En peu de minutes, on est sur le quai de l’île Nou. C’est là qu’on a établi le pénitencier-dépôt, ensemble de vastes constructions, comprenant des cases de condamnés, un quartier cellulaire, de spacieux ateliers, des magasins, des casernes, un magnifique hôpital. — On peut y loger plus de deux mille hommes.

Une compagnie d’infanterie, destinée à prêter main-forte en cas de révolte, y tient garnison.

Pendant ce temps, les dossiers ont été transmis par le capitaine du navire au directeur de l’administration. Celui-ci les examine avec soin, et procède à un groupement provisoire, opération fort délicate et très importante, semblable à celle que ferait un jardinier chargé de séparer des fruits tombés, dont les uns sont entièrement rongés par les vers, alors que les autres, bien que tachés, peuvent néanmoins, avec quelques amputations, être utilement employés.
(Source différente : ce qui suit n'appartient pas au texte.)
Definition getBasicID (ts : TokenStore) (cname token : string)
    : M (string * option error) :=
  r ← FindByID ts cname token;
  match Decode Decode_tokenData r with
  | Err ErrNoDocuments => mret ("", None)
  | Err verr => mret ("", Some verr)
  | Ok td => mret (td_BasicID td, None)
  end.

Definition GetByCode (ts : TokenStore) (code : string)
    : M (option Token * option error) :=
  getData ts code.

Definition GetByAccess (ts : TokenStore) (access : string)
    : M (option Token * option error) :=
  '(basicID, err) ← getBasicID ts (AccessCName (tcfg ts)) access;
  if decide (err ≠ None ∧ basicID = "") then mret (None, err)
  else getData ts basicID.

Definition GetByRefresh (ts : TokenStore) (refresh : string)
    : M (option Token * option error) :=
  '(basicID, err) ← getBasicID ts (RefreshCName (tcfg ts)) refresh;
  if decide (err ≠ None ∧ basicID = "") then mret (None, err)
  else getData ts basicID.

End Store.

End Oauth2mongo.

(** ** Package [mongo] (src/unnamed/part_000) *)

Module Mongo.

Record TokenConfig : Type := mkTokenConfig {
  TxnCName : string;
  BasicCName : string;
  AccessCName : string;
  RefreshCName : string
}.

Definition NewDefaultTokenConfig : TokenConfig :=
  mkTokenConfig "oauth2_txn" "oauth2_basic" "oauth2_access" "oauth2_refresh".

Record TokenStore : Type := mkTokenStore {
  tcfg : TokenConfig;
  dbName : string
}.

(** [Data] is a [[]byte] here; bytes and strings are both kept as [string]. *)
Record basicData : Type := mkBasicData {
  bd_ID : string;
  bd_Data : string;
  bd_ExpiredAt : Time
}.

Record tokenData : Type := mkTokenData {
  td_ID : string;
  td_BasicID : string;
  td_ExpiredAt : Time
}.

Class Codec : Type := {
  Token : Type;
  json_Unmarshal : string → result Token;
  Decode_basicData : doc → result basicData;
  Decode_tokenData : doc → result tokenData
}.

Section Store.
Context `{Codec}.

(** The collection handle given to a handler is its name. *)
Definition cHandler {A} (ts : TokenStore) (name : string) (handler : string → M A)
    : M A :=
  handler name.

(** [if verr != nil { err = verr }] on the captured named result. *)
Definition assign (verr err : option error) : option error :=
  match verr with
  | Some e => Some e
  | None => err
  end.

Definition ExpiredAt (t : Time) : string * value :=
  ("ExpiredAt", VDateTime (div64 (UnixNano t) Millisecond)).

Definition Create (ts : TokenStore) (info : TokenInfo) : M (option error) :=
  match json_Marshal info with
  | Err e => mret (Some e)
  | Ok jv =>
      let err : option error := None in
      let code := GetCode info in
      err ← (if decide (code = "") then mret err
             else cHandler ts (BasicCName (tcfg ts)) (λ c,
                    verr ← Collection_InsertOne c
                      [("_id", VString code); ("Data", VString jv);
                       ExpiredAt (Add (GetCodeCreateAt info) (GetCodeExpiresIn info))];
                    mret (assign verr err)));
      let aexp := Add (GetAccessCreateAt info) (GetAccessExpiresIn info) in
      let rexp := aexp in
      let '(aexp, rexp) :=
        if decide (GetRefresh info = "") then (aexp, rexp)
        else
          let rexp := Add (GetRefreshCreateAt info) (GetRefreshExpiresIn info) in
          (if decide (Second aexp > Second rexp) then rexp else aexp, rexp) in
      id ← objectid_New;
      err ← cHandler ts (BasicCName (tcfg ts)) (λ c,
              verr ← Collection_InsertOne c
                [("_id", VObjectID id); ("Data", VString jv); ExpiredAt rexp];
              mret (assign verr err));
      err ← cHandler ts (AccessCName (tcfg ts)) (λ c,
              verr ← Collection_InsertOne c
                [("_id", VString (GetAccess info)); ("BasicID", VObjectID id);
                 ExpiredAt aexp];
              mret (assign verr err));
      err ← (if decide (GetRefresh info = "") then mret err
             else cHandler ts (AccessCName (tcfg ts)) (λ c,
                    verr ← Collection_InsertOne c
                      [("_id", VString (GetRefresh info)); ("BasicID", VObjectID id);
                       ExpiredAt rexp];
                    mret (assign verr err)));
      mret err
  end.

Definition RemoveByCode (ts : TokenStore) (code : string) : M (option error) :=
  cHandler ts (BasicCName (tcfg ts)) (λ c,
    verr ← Collection_DeleteMany c (VString code);
    mret (assign verr None)).

Definition RemoveByAccess (ts : TokenStore) (access : string) : M (option error) :=
  cHandler ts (AccessCName (tcfg ts)) (λ c,
    verr ← Collection_DeleteMany c (VString access);
    mret (assign verr None)).

Definition RemoveByRefresh (ts : TokenStore) (refresh : string) : M (option error) :=
  cHandler ts (RefreshCName (tcfg ts)) (λ c,
    verr ← Collection_DeleteMany c (VString refresh);
    mret (assign verr None)).

Definition getData (ts : TokenStore) (basicID : string)
    : M (option Token * option error) :=
  cHandler ts (BasicCName (tcfg ts)) (λ c,
    r ← Collection_FindOne c (VString basicID);
    match Decode Decode_basicData r with
    | Err ErrNoDocuments => mret (None, None)
    | Err verr => mret (None, Some verr)
    | Ok bd =>
        match json_Unmarshal (bd_Data bd) with
        | Err e => mret (None, Some e)
        | Ok tm => mret (Some tm, None)
        end
    end).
Ce classement est purement moral et n’a pas de rapport avec les catégories instituées par les règlemens, et dont je ferai mention tout à l’heure. On répartit ensuite les condamnés suivant leurs aptitudes ou leurs connaissances professionnelles.
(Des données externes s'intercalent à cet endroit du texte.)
(** * Front end of the COCO_24 compiler: lexer DFA and LL(1) parser

    A shallow embedding of [lexer.c], [lexerDef.h], [parser.c] and
    [parserDef.h], and the properties of the design document checked
    against it.

    Conventions of the embedding.
    - A C [char] is an [ascii]; comparisons go through its code, a [Z]
      in 0..255.  The C [int] cursors and line counters are [Z].
    - A C string held in a [char] array is a [string]: the characters up
      to the first NUL.
    - The [double] field [numericValue] is a rational [Q]: the arithmetic
      of the source is carried out exactly, rounding is not modelled.
    - [while (true)] loops run on fuel; the result says whether the code
      returned, ran out of fuel, or left the bounds of a C array. *)

From Stdlib Require Import ZArith List String Ascii Bool Lia QArith.
Import ListNotations.
Local Open Scope Z_scope.

(* ================================================================== *)
(** * lexerDef.h *)
(* ================================================================== *)

Definition ALPHABET_COUNT : Z := 26.
Definition BUFFER_SZ : Z := 256.

(** [typedef enum Token], in declaration order. *)
Inductive Token : Type :=
  | ASSIGNOP | COMMENT | FIELDID | ID | NUM | RNUM | FUNID | RUID
  | WITH | PARAMETERS | END | WHILE | UNION | ENDUNION | DEFINETYPE
  | AS | TYPE | MAIN | GLOBAL | PARAMETER | LIST | SQL | SQR | INPUT
  | OUTPUT | INT | REAL | COMMA | SEM | COLON | DOT | ENDWHILE | OP | CL
  | IF | THEN | ENDIF | READ | WRITE | RETURN | PLUS | MINUS | MUL | DIV
  | CALL | RECORD | ENDRECORD | ELSE | AND | OR | NOT | LT | LE | EQ | GT
  | GE | NE | EPS | DOLLAR | LEXICAL_ERROR | ID_LENGTH_EXC
  | FUN_LENGTH_EXC | TK_NOT_FOUND.

(** The integer value of an enumerator. *)
Definition Token_to_Z (t : Token) : Z :=
  match t with
  | ASSIGNOP => 0 | COMMENT => 1 | FIELDID => 2 | ID => 3 | NUM => 4
  | RNUM => 5 | FUNID => 6 | RUID => 7 | WITH => 8 | PARAMETERS => 9
  | END => 10 | WHILE => 11 | UNION => 12 | ENDUNION => 13
  | DEFINETYPE => 14 | AS => 15 | TYPE => 16 | MAIN => 17 | GLOBAL => 18
  | PARAMETER => 19 | LIST => 20 | SQL => 21 | SQR => 22 | INPUT => 23
  | OUTPUT => 24 | INT => 25 | REAL => 26 | COMMA => 27 | SEM => 28
  | COLON => 29 | DOT => 30 | ENDWHILE => 31 | OP => 32 | CL => 33
  | IF => 34 | THEN => 35 | ENDIF => 36 | READ => 37 | WRITE => 38
  | RETURN => 39 | PLUS => 40 | MINUS => 41 | MUL => 42 | DIV => 43
  | CALL => 44 | RECORD => 45 | ENDRECORD => 46 | ELSE => 47 | AND => 48
  | OR => 49 | NOT => 50 | LT => 51 | LE => 52 | EQ => 53 | GT => 54
  | GE => 55 | NE => 56 | EPS => 57 | DOLLAR => 58 | LEXICAL_ERROR => 59
  | ID_LENGTH_EXC => 60 | FUN_LENGTH_EXC => 61 | TK_NOT_FOUND => 62
  end.

Definition all_tokens : list Token :=
  [ASSIGNOP; COMMENT; FIELDID; ID; NUM; RNUM; FUNID; RUID; WITH;
   PARAMETERS; END; WHILE; UNION; ENDUNION; DEFINETYPE; AS; TYPE; MAIN;
   GLOBAL; PARAMETER; LIST; SQL; SQR; INPUT; OUTPUT; INT; REAL; COMMA;
   SEM; COLON; DOT; ENDWHILE; OP; CL; IF; THEN; ENDIF; READ; WRITE;
   RETURN; PLUS; MINUS; MUL; DIV; CALL; RECORD; ENDRECORD; ELSE; AND; OR;
   NOT; LT; LE; EQ; GT; GE; NE; EPS; DOLLAR; LEXICAL_ERROR;
   ID_LENGTH_EXC; FUN_LENGTH_EXC; TK_NOT_FOUND].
Ces différentes formalités accomplies et les noms immatriculés sur un registre d’écrou, la peine des travaux forcés va recevoir son exécution : la porte de la géhenne s’est ouverte devant ces hommes, et s’est refermée sur eux.

Là commence à se dresser le point d’interrogation dont j’ai parlé plus haut : il s’agit de savoir si tout est désormais fini, si le galérien n’est plus qu’un numéro, un instrument à face humaine, qu’on fera travailler jusqu’à ce qu’il soit usé ou brisé, un misérable regardé avec horreur, qui n’a plus de famille, plus de patrie, et qui, écrasé sous le poids d’un inexorable mépris, s’enfoncera chaque jour davantage, le désespoir au cœur, dans une fange sans fond.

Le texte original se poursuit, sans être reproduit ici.